Edité par CCSD ; American Association for the Advancement of Science (AAAS) -

International audience. Chaperonins are ubiquitous protein assemblies present in bacteria, eukaryota, and archaea, facilitating the folding of proteins, preventing protein aggregation, and thus participating in maintaining protein homeostasis in the cell. During their functional cycle, they bind unfolded client proteins inside their double ring structure and promote protein folding by closing the ring chamber in an adenosine 5'-triphosphate (ATP)-dependent manner. Although the static structures of fully open and closed forms of chaperonins were solved by x-ray crystallography or electron microscopy, elucidating the mechanisms of such ATP-driven molecular events requires studying the proteins at the structural level under working conditions.

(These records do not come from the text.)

(** C2, as the specification has it, fails: a [last_history] that the
    caller supplies is not checked.  Supplied with a row closed at 10, the
    call made at 20 moves that row's end to 20 and persists a new row. *)
Lemma transaction_rewrites_supplied_closed_row :
  end_date closed_row = Some 10 /\
  transaction newest_row never_locked "suspended" None sample_instance 1%nat
    None (Some 20) (Some closed_row) 20 closed_store
  = (Returned
       (Some {| id := Some 2%nat; instance := sample_instance; size := 1%nat;
                status := {| status_id := 2; name := "suspended" |};
                activity := None; start_date := 20; end_date := None;
                extra := None |}),
     {| instance_status :=
          [ {| status_id := 1; name := "active" |};
            {| status_id := 2; name := "suspended" |} ];
        instance_status_history :=
          [ sample_row 1 "active" 0 (Some 20);
            {| id := Some 2%nat; instance := sample_instance; size := 1%nat;
               status := {| status_id := 2; name := "suspended" |};
               activity := None; start_date := 20; end_date := None;
               extra := None |} ] |}) /\
  snd (transaction newest_row never_locked "suspended" None sample_instance
         1%nat None (Some 20) (Some closed_row) 20 closed_store)
  <> closed_store.
Proof.
  split; [reflexivity|]. split; [reflexivity|].
  vm_compute. discriminate.
Qed.

End HistoryFacts.

(** ** Properties of account validation *)

Module ValidationFacts.
Import Validation.

Section Fallback.
Variable only_current_user_allocations : UserAllocationSource -> bool.

Lemma count_positive_iff {A : Type} (p : A -> bool) (l : list A) :
  Nat.ltb 0 (Query.count p l) = true <-> exists x, In x l /\ p x = true.
Proof.
  unfold Query.count. rewrite Nat.ltb_lt. split.
  - intros H. destruct (filter p l) as [|x rest] eqn:E; [simpl in H; lia|].
    exists x. apply filter_In. rewrite E. now left.
  - intros (x & Hin & Hp).
    assert (Hx : In x (filter p l)) by (apply filter_In; auto).
    destruct (filter p l); [contradiction|simpl; lia].
Qed.

Lemma fallback_answer (table : list UserAllocationSource) (username : string) :
  Nat.ltb 0
    (active_allocation_count only_current_user_allocations table username)
  = true <->
  exists row,
    In row table /\ user row = username /\
    only_current_user_allocations row = true.
Proof.
  unfold active_allocation_count. rewrite count_positive_iff.
  split; intros (row & Hin & H); exists row.
  - apply andb_true_iff in H. destruct H as [Hc Hu].
    apply String.eqb_eq in Hu. auto.
  - destruct H as [Hu Hc]. split; [assumption|].
    apply andb_true_iff. split; [assumption|]. now apply String.eqb_eq.
Qed.

(** C9.  When the remote call times out or raises the remote-API error,
    [validate_user] does not let the exception out: it answers, and answers
    true exactly when the local table holds a current allocation record of
    the user.  For the two user-does-not-exist exceptions it answers
    false. *)
Theorem validate_user_falls_back (table : list UserAllocationSource)
  (username : string) :
  (exists answer,
     validate_user only_current_user_allocations Timeout table username
     = Valid answer /\
     (answer = true <->
      exists row, In row table /\ user row = username /\
                  only_current_user_allocations row = true)) /\
  (exists answer,
     validate_user only_current_user_allocations TASAPIException table
       username
     = Valid answer /\
     (answer = true <->
      exists row, In row table /\ user row = username /\
                  only_current_user_allocations row = true)) /\
  validate_user only_current_user_allocations NoTaccUserForXsedeException
    table username = Valid false /\
  validate_user only_current_user_allocations NoAccountForUsernameException
    table username = Valid false.
Proof.
  repeat split.
  - eexists. split; [reflexivity|]. apply fallback_answer.
  - eexists. split; [reflexivity|]. apply fallback_answer.
Qed.
End Fallback.

End ValidationFacts.

(** ** Properties of machine reconciliation *)

Module LifecycleFacts.
Import Effects Effects.Notations Lifecycle LifecycleSpec LifecycleScenarios.
Local Open Scope Z_scope.

(** *** Saving rows *)

Lemma upsert_In {A : Type} (same : A -> bool) (row x : A) (table : list A) :
  In x (upsert same row table) ->
  x = row \/ (In x table /\ same x = false).
Proof.
  unfold upsert. destruct (existsb same table) eqn:E.
  - rewrite in_map_iff. intros (r & Hr & Hin).
    destruct (same r) eqn:S; [now left|]. subst. right. auto.
  - rewrite in_app_iff. intros [Hin|[<-|[]]]; [|now left].
    right. split; [assumption|].
    destruct (same x) eqn:S; [|reflexivity].
    assert (existsb same table = true) by (apply existsb_exists; eauto).
    congruence.
Qed.

Lemma upsert_keeps {A : Type} (same : A -> bool) (row x : A)
  (table : list A) :
  In x table -> same x = false -> In x (upsert same row table).
Proof.
  intros Hin Hs. unfold upsert. destruct (existsb same table).
  - apply in_map_iff. exists x. now rewrite Hs.
  - apply in_app_iff. now left.
Qed.


Lemma count_positive {A : Type} (p : A -> bool) (x : A) (l : list A) :
  In x l -> p x = true -> Nat.eqb (Query.count p l) 0 = false.
Proof.
  intros Hin Hp. apply Nat.eqb_neq. intros H.
  apply QueryFacts.count_zero_iff with (x := x) in H; [congruence|assumption].
Qed.


(** *** The cascade of [remove_machine] *)

Section Cascade.
Variable only_current : Z -> ApplicationVersion -> bool.


Lemma remove_machine_stops_at_version (m other : ProviderMachine)
  (v : ApplicationVersion) (now clock : Z) (s : Store) :
  find (fun r => Nat.eqb (version_id r) (application_version m)) (versions s)
  = Some v ->
  In other (machines s) ->
  application_version other = version_id v ->
  machine_id other <> machine_id m ->
  not_end_dated_at now other = true ->
  remove_machine only_current m (Some now) false clock s
  = (Returned true, machine_saved m now s).
Proof.
  intros Hv Hin Hov Hid Hcur.
  unfold remove_machine, bind, save_machine, get_version, query, ret.
  simpl. rewrite Hv.
  rewrite (count_positive (not_end_dated_at now) other); [reflexivity| |assumption].
  unfold machines_of. apply filter_In. split.
  - simpl. apply upsert_keeps; [assumption|]. now apply Nat.eqb_neq.
  - now apply Nat.eqb_eq.
Qed.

We introduce an approach that combines site-specific nuclear magnetic resonance observation of very large proteins, enabled by advanced isotope labeling methods, with an in situ ATP regeneration system. Using this method, we provide functional insight into the 1-MDa large hsp60 chaperonin while processing client proteins and reveal how nucleotide binding, hydrolysis, and release control switching between closed and open states. While the open conformation stabilizes the unfolded state of client proteins, the internalization of the client protein inside the chaperonin cavity speeds up its functional cycle. This approach opens new perspectives to study structures and mechanisms of various ATP-driven biological machineries in the heat of action.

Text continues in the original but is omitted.